Formally, the streaming video is defined as an infinite sequence V=[X1,X2,…], where Xi represents a semantic scene. Users can dynamically introduce new concepts C at arbitrary timestamps via instructions. For a query Q issued at time tq, the model M constructs a context to generate a response A: A=M(Csub,Vcontext,Q) where Csub is the query-relevant concept subset and Vcontext is the necessary visual context.
To manage the unbounded stream and evolving concepts, the authors design a Dual-grained Memory System that decouples concept-centric knowledge from stream-centric observations. This system comprises a Streaming Memory that incrementally archives segmented clips with compact multimodal embeddings, and a Concept Memory that stores structured representations of user-defined concepts. As shown in the figure below, the architecture explicitly separates these two memory streams to facilitate efficient retrieval.

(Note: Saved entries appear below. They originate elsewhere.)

Lemma X3_witness :
  client_ready world_x_throws
  /\ filter is_submission
            (new_events (boot empty_db) (snd (serve world_x_throws post (boot empty_db))))
     = [ EvFetch "http://flask.example/api/jobs/submit" "POST"
                 (mkJobData "job-x" "profile-1" "google_maps"
                            "2024-05-01T10:00:00+00:00" (job_parts jobX));
         EvFetch "http://flask.example/api/jobs/submit" "POST"
                 (mkJobData "job-y" "profile-2" "google_maps"
                            "2024-05-01T11:00:00+00:00" (job_parts jobY)) ].
Proof.
  split; [repeat split |].
  apply (X3_submissions_follow_the_batch world_x_throws post (boot empty_db)
                                         [jobX; jobY]).
  - discriminate.
  - repeat split.
  - reflexivity.
Defined.

(** X4.  The only store writes a pass can send are the two filtered updates
    of the loop: each sets [status] to "ongoing", on [scrape_jobs] by [id] or
    on [scrape_job_parts] by [job_id], for the identifier of a job of the
    batch.  The batch itself is fetched once, as the first call. *)
Theorem X4_writes_of_a_pass (w : World) (req : Request) (m : Machine)
        (jobs : list ScrapeJob) :
  req_method req <> "OPTIONS" ->
  client_ready w ->
  rpc_answer w (trace m) "get_undone_scrape_jobs" = inr (mkRpcAnswer (Some jobs) None) ->
  exists evs,
    new_events m (snd (serve w req m)) = EvRpc "get_undone_scrape_jobs" :: evs
    /\ (forall fn, ~ In (EvRpc fn) evs)
    /\ (forall table status column value,
           In (EvUpdate table status column value) evs ->
           status = "ongoing"
           /\ (exists job, In job jobs /\ value = job_id job)
           /\ ((table = "scrape_jobs" /\ column = "id")
               \/ (table = "scrape_job_parts" /\ column = "job_id"))).
Proof.
  intros Hreq Hready Hrpc.
  destruct (serve_calls w req m jobs Hreq Hready Hrpc) as (evs & Hnew & _ & Hall).
  exists evs. split; [exact Hnew |]. rewrite Forall_forall in Hall. split.
  - intros fn Hin. destruct (Hall _ Hin) as [H | (job & _ & [H | H])]; discriminate H.
  - intros table status column value Hin.
    destruct (Hall _ Hin) as [H | (job & Hjob & [H | H])]; [discriminate H | |];
      unfold ev_mark_job, ev_mark_parts in H; injection H as -> -> -> ->;
      (split; [reflexivity |]); (split; [exists job; auto |]); auto.
Qed.

Lemma X4_witness :
  client_ready world_stored
  /\ exists evs,
      new_events (boot db_half_done) (snd (serve world_stored post (boot db_half_done)))
      = EvRpc "get_undone_scrape_jobs" :: evs
      /\ forall table status column value,
          In (EvUpdate table status column value) evs ->
          status = "ongoing"
          /\ (exists job, In job stored_batch /\ value = job_id job)
          /\ ((table = "scrape_jobs" /\ column = "id")
              \/ (table = "scrape_job_parts" /\ column = "job_id")).
Proof.
  split; [repeat split |].
  destruct (X4_writes_of_a_pass world_stored post (boot db_half_done) stored_batch
                                ltac:(discriminate) ltac:(repeat split) eq_refl)
    as (evs & Hnew & _ & Hupd).
  exists evs. split; assumption.
Defined.

(** Whatever a pass does to the store, it does by marking rows of batch
    jobs. *)
Lemma serve_marks_only (w : World) (req : Request) (m : Machine) :
  marked_only (batch_ids (rpc_answer w (trace m) "get_undone_scrape_jobs"))
              (db m) (db (snd (serve w req m))).
Proof.
  destruct (String.eqb_spec (req_method req) "OPTIONS") as [Hopt | Hreq].
  { unfold serve. rewrite Hopt. apply marked_only_refl. }
  rewrite (serve_runs_pass w req m Hreq).
  destruct (truthy_env (env_get w "SERVICE_ROLE_KEY")) eqn:Hkey.
  2:{ rewrite (pass_missing_key w m Hkey). apply marked_only_refl. }
  destruct (truthy_env (env_get w "REDIS_URL")) eqn:Hflask.
  2:{ rewrite (pass_missing_flask_url w m Hkey Hflask). apply marked_only_refl. }
  destruct (createClient w (env_get w "SUPABASE_URL") (env_get w "SERVICE_ROLE_KEY"))
    as [e |] eqn:Hclient.
  { rewrite (pass_client_throws w m e Hkey Hflask Hclient). apply marked_only_refl. }
  assert (Hready : client_ready w) by (repeat split; assumption).
  destruct (rpc_answer w (trace m) "get_undone_scrape_jobs") as [e | [d [qe |]]] eqn:Hrpc.
  { rewrite (pass_rpc_throws w m e Hready Hrpc). apply marked_only_refl. }
  { rewrite (pass_rpc_error w m d qe Hready Hrpc). apply marked_only_refl. }
  destruct d as [[| job rest] |].
  - rewrite (pass_no_jobs w m (Some []) Hready Hrpc (or_intror eq_refl)).
    apply marked_only_refl.
  - destruct (process_jobs_returns w (env_get w "REDIS_URL") (job :: rest) (at_loop m))
      as (m' & _ & _ & Hloop & _).
    rewrite (pass_batch w m m' job rest Hready Hrpc Hloop).
    exact (process_jobs_marks w _ _ _ _ Hloop).
  - rewrite (pass_no_jobs w m None Hready Hrpc (or_introl eq_refl)).
    apply marked_only_refl.
Qed.


Lemma Forall2_In_r {A B : Type} (R : A -> B -> Prop) (l : list A) (l' : list B) :
  Forall2 R l l' -> forall b, In b l' -> exists a, In a l /\ R a b.
Proof.
  induction 1 as [| a b0 l l' Hab _ IH]; intros b Hin; [contradiction |].
  destruct Hin as [<- | Hin].
  - exists a. split; [left; reflexivity | exact Hab].
  - destruct (IH b Hin) as (a' & Ha' & HR). exists a'. split; [right |]; assumption.
Qed.


Lemma client_readyb_spec (w : World) : client_readyb w = true <-> client_ready w.
Proof.
  unfold client_readyb, client_ready. rewrite !andb_true_iff.
  destruct (createClient w (env_get w "SUPABASE_URL") (env_get w "SERVICE_ROLE_KEY"));
    intuition congruence.
Qed.

(** A pass the configuration stops leaves the machine as it found it. *)
Lemma serve_not_ready (w : World) (req : Request) (m : Machine) :
  client_readyb w = false -> snd (serve w req m) = m.
Proof.
  intros Hnot.
  destruct (String.eqb_spec (req_method req) "OPTIONS") as [Hopt | Hreq].
  { unfold serve. rewrite Hopt. reflexivity. }
  rewrite (serve_runs_pass w req m Hreq).
  destruct (truthy_env (env_get w "SERVICE_ROLE_KEY")) eqn:Hkey.
  2:{ rewrite (pass_missing_key w m Hkey). reflexivity. }
  destruct (truthy_env (env_get w "REDIS_URL")) eqn:Hflask.
  2:{ rewrite (pass_missing_flask_url w m Hkey Hflask). reflexivity. }
  destruct (createClient w (env_get w "SUPABASE_URL") (env_get w "SERVICE_ROLE_KEY"))
    as [e |] eqn:Hclient.
  { rewrite (pass_client_throws w m e Hkey Hflask Hclient). reflexivity. }
  unfold client_readyb in Hnot. rewrite Hkey, Hflask, Hclient in Hnot.
  discriminate Hnot.
Qed.

(** Marking rows of no job is changing nothing. *)
Lemma marked_only_nil (d d' : DB) : marked_only [] d d' -> d' = d.
Proof.
  intros [Hj Hp]. destruct d as [js ps], d' as [js' ps']. cbn in Hj, Hp. f_equal.
  - induction Hj as [| a b l l' Hab _ IH]; [reflexivity |].
    destruct Hab as [-> | [_ []]]. f_equal. exact IH.
  - induction Hp as [| a b l l' Hab _ IH]; [reflexivity |].
    destruct Hab as [-> | [_ []]]. f_equal. exact IH.
Qed.

(** What a request does to the store, it does to rows of the batch it
    fetched. *)
Lemma serve_marks_fetched (w : World) (req : Request) (m : Machine) :
  marked_only (fetched_ids w req m) (db m) (db (snd (serve w req m))).
Proof.
  unfold fetched_ids.
  destruct (String.eqb_spec (req_method req) "OPTIONS") as [Hopt | Hreq].
  { unfold serve. rewrite Hopt. apply marked_only_refl. }
  destruct (client_readyb w) eqn:Hready.
  - exact (serve_marks_only w req m).
  - rewrite (serve_not_ready w req m Hready). apply marked_only_refl.
Qed.

(** X5.  Whatever a request does to the store, it does by setting rows of
    jobs of the batch it fetched to "ongoing": the two relations keep their
    rows, in number and in order; each row is afterwards either exactly as
    it was, or as it was with [status] "ongoing" - and then it is a job of
    that batch, or a part of one.  No row is added or removed, no other
    column changes, no row of a job outside the batch is touched.  And when
    no batch was fetched - a preflight request, a configuration that stops
    the pass, a fetch that fails or brings nothing - the store is exactly as
    it was, whatever the store would have answered. *)
Theorem X5_pass_only_marks_batch_rows (w : World) (req : Request) (m : Machine) :
  marked_only (fetched_ids w req m) (db m) (db (snd (serve w req m)))
  /\ (req_method req = "OPTIONS"
      \/ ~ client_ready w
      \/ batch_ids (rpc_answer w (trace m) "get_undone_scrape_jobs") = [] ->
      db (snd (serve w req m)) = db m)
  /\ length (scrape_jobs (db (snd (serve w req m)))) = length (scrape_jobs (db m))
  /\ length (scrape_job_parts (db (snd (serve w req m))))
     = length (scrape_job_parts (db m))
  /\ (forall sj,
         In sj (scrape_jobs (db (snd (serve w req m)))) ->
         In sj (scrape_jobs (db m))
         \/ (sj_status sj = "ongoing" /\ In (sj_id sj) (fetched_ids w req m)))
  /\ (forall sjp,
         In sjp (scrape_job_parts (db (snd (serve w req m)))) ->
         In sjp (scrape_job_parts (db m))
         \/ (sjp_status sjp = "ongoing"
             /\ In (sjp_job_id sjp) (fetched_ids w req m))).
Proof.
  pose proof (serve_marks_fetched w req m) as Hmarks.
  split; [exact Hmarks |]. split.
  { intros Hnone. apply marked_only_nil.
    assert (Hids : fetched_ids w req m = []).
    { unfold fetched_ids. destruct Hnone as [Hopt | [Hnot | Hempty]].
      - rewrite Hopt. reflexivity.
      - destruct (req_method req =? "OPTIONS")%string; [reflexivity |].
        destruct (client_readyb w) eqn:Hb; [| reflexivity].
        apply client_readyb_spec in Hb. contradiction.
      - destruct (req_method req =? "OPTIONS")%string; [reflexivity |].
        destruct (client_readyb w); [exact Hempty | reflexivity]. }
    rewrite <- Hids. exact Hmarks. }
  destruct Hmarks as [Hj Hp].
  split; [symmetry; exact (Forall2_length Hj) |].
  split; [symmetry; exact (Forall2_length Hp) |].
  split.
  - intros sj Hin. destruct (Forall2_In_r _ _ _ Hj sj Hin) as (a & Ha & [-> | [-> Hid]]).
    + left. exact Ha.
    + right. split; [reflexivity | exact Hid].
  - intros sjp Hin.
    destruct (Forall2_In_r _ _ _ Hp sjp Hin) as (a & Ha & [-> | [-> Hid]]).
    + left. exact Ha.
    + right. split; [reflexivity | exact Hid].
Qed.

(** A preflight request, and a request without the executor URL, to a world
    whose store would hand out a batch: the store stays as it is. *)
Lemma X5_witness :
  batch_ids (rpc_answer world_stored [] "get_undone_scrape_jobs") = ["job-x"; "job-y"]
  /\ db (snd (serve world_stored (mkRequest "OPTIONS") (boot db_half_done)))
     = db_half_done
  /\ ~ client_ready world_no_flask_url
  /\ db (snd (serve world_no_flask_url post (boot db_half_done))) = db_half_done.
Proof.
  split; [reflexivity |]. split.
  - apply (proj1 (proj2 (X5_pass_only_marks_batch_rows
                           world_stored (mkRequest "OPTIONS") (boot db_half_done)))).
    left. reflexivity.
  - assert (Hnot : ~ client_ready world_no_flask_url).
    { intros (_ & Hflask & _). discriminate Hflask. }
    split; [exact Hnot |].
    apply (proj1 (proj2 (X5_pass_only_marks_batch_rows
                           world_no_flask_url post (boot db_half_done)))).
    right. left. exact Hnot.
Defined.

(** X6.  The job-level update is sent in a turn exactly when the executor
    took the job - [fetch] came back in 200-299 with a body that parses and
    whose [success] is truthy.  In every other case (the call throws, the
    status is outside 200-299, the body does not parse, [success] is falsy
    or missing) the submission is the turn's only call and the store is as
    it was. *)
Theorem X6_store_update_needs_acceptance (w : World) (u : option string)
        (job : ScrapeJob) (m : Machine) :
  (In (ev_mark_job job) (new_events m (snd (job_iteration w u job m)))
   <-> accepted_by w u job m)
  /\ (~ accepted_by w u job m ->
      new_events m (snd (job_iteration w u job m)) = [ev_submit u job]
      /\ db (snd (job_iteration w u job m)) = db m).
Proof.
  destruct (job_iteration_returns w u job m) as (m' & Hrun & _).
  rewrite Hrun. cbn [snd].
  destruct (job_iteration_cases w u job m m' Hrun)
    as [Hno Htr Hdb _ | Hacc Htr Hdb _ | Hacc Htr Hdb _ | v Hacc Htr Hdb _];
    rewrite (new_events_app m m' _ Htr).
  - split; [split |].
    + intros [H | []]. discriminate H.
    + intros H. contradiction.
    + intros _. split; [reflexivity | exact Hdb].
  - split; [split |]; [intros _; exact Hacc | intros _; right; left; reflexivity |].
    intros H. contradiction.
  - split; [split |]; [intros _; exact Hacc | intros _; right; left; reflexivity |].
    intros H. contradiction.
  - split; [split |]; [intros _; exact Hacc | intros _; right; left; reflexivity |].
    intros H. contradiction.
Qed.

The framework supports both frame-level and video-level concepts. For frame-level concepts, the system stores the last frame of the current clip as visual evidence. For video-level concepts, the entire clip serves as evidence, focusing on core kinematics and movement patterns rather than static identity features. The figure below illustrates examples of these different concept granularities, showing how specific actions or character appearances are defined and queried.

Upon receiving a query, the Concept-aware Retrieval Algorithm is triggered to retrieve relevant information. The model first identifies concept names in the query and retrieves corresponding entries from the Concept Memory. It then rewrites the query by replacing concept names with their textual descriptions to improve retrieval accuracy. This rewritten query is encoded and compared against clip embeddings in the Streaming Memory to select the top-K most relevant historical clips. Finally, the retrieved concepts, historical clips, current clip, and original query are fed into the VLM to generate the response. The interaction flow demonstrates how the system registers video-level concepts via tool calls and subsequently recognizes these actions in real-time.

Experiment
- Baseline comparisons validate that offline models fail on streaming tasks due to limited context and lack of memory, while PEARL significantly outperforms both offline and online baselines across frame-level and video-level settings by effectively managing continuous visual streams.
- Human score and text-only experiments confirm that the benchmark requires visual grounding, as text priors alone yield poor performance while human annotators achieve high accuracy with full visual access.
- Ablation studies demonstrate that Concept Memory is indispensable for linking user-defined names to entities, Streaming Memory is essential for reasoning over historical evidence in past-time queries, and Query Rewriting improves retrieval accuracy by converting personalized names into descriptive semantics.
- Efficiency analysis shows that PEARL introduces minimal latency overhead compared to base models while maintaining real-time capabilities, with inference time dominated by the LLM rather than retrieval modules.
- Hyperparameter and scale analyses reveal that moderate retrieval suffices for accurate answers, excessive historical data can introduce noise for real-time queries, and the framework consistently boosts performance across various model sizes, whereas scaling offline models without a streaming framework yields negligible gains.